**Data for this task**
(** The footer was read: the file is exactly one segment. *)
Record finished (d : SegmentDecoder) (bytes : list byte) (v : N) (sk : SpoolKey)
    (salt : array SALT_BYTES) (id : SegmentId) (h : SegmentHeader) (events : list (list byte))
    (m : RecoveryMetadata) : Prop := mkFinished {
  finished_version : dec_version d = v ∧ (v = LEGACY_FORMAT_VERSION ∨ v = FORMAT_VERSION);
  finished_header : dec_header d = h ∧ header_wf h;
  finished_id : dec_segment_id d = id;
  finished_bytes : segment_bytes v sk salt id h events m = Some bytes;
  finished_summary : dec_summary d = Some (events_summary events);
  finished_metadata : dec_recovery_metadata d = Some m ∧ metadata_wf m
    ∧ (v = LEGACY_FORMAT_VERSION → m = RecoveryMetadata_empty);
  finished_done : dec_done d = true;
  finished_events : Forall (λ event, event ≠ []) events;
}.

**What to produce**
All of the records above need to be copied exactly.

**Expected answer**
(** The footer was read: the file is exactly one segment. *)
Record finished (d : SegmentDecoder) (bytes : list byte) (v : N) (sk : SpoolKey)
    (salt : array SALT_BYTES) (id : SegmentId) (h : SegmentHeader) (events : list (list byte))
    (m : RecoveryMetadata) : Prop := mkFinished {
  finished_version : dec_version d = v ∧ (v = LEGACY_FORMAT_VERSION ∨ v = FORMAT_VERSION);
  finished_header : dec_header d = h ∧ header_wf h;
  finished_id : dec_segment_id d = id;
  finished_bytes : segment_bytes v sk salt id h events m = Some bytes;
  finished_summary : dec_summary d = Some (events_summary events);
  finished_metadata : dec_recovery_metadata d = Some m ∧ metadata_wf m
    ∧ (v = LEGACY_FORMAT_VERSION → m = RecoveryMetadata_empty);
  finished_done : dec_done d = true;
  finished_events : Forall (λ event, event ≠ []) events;
}.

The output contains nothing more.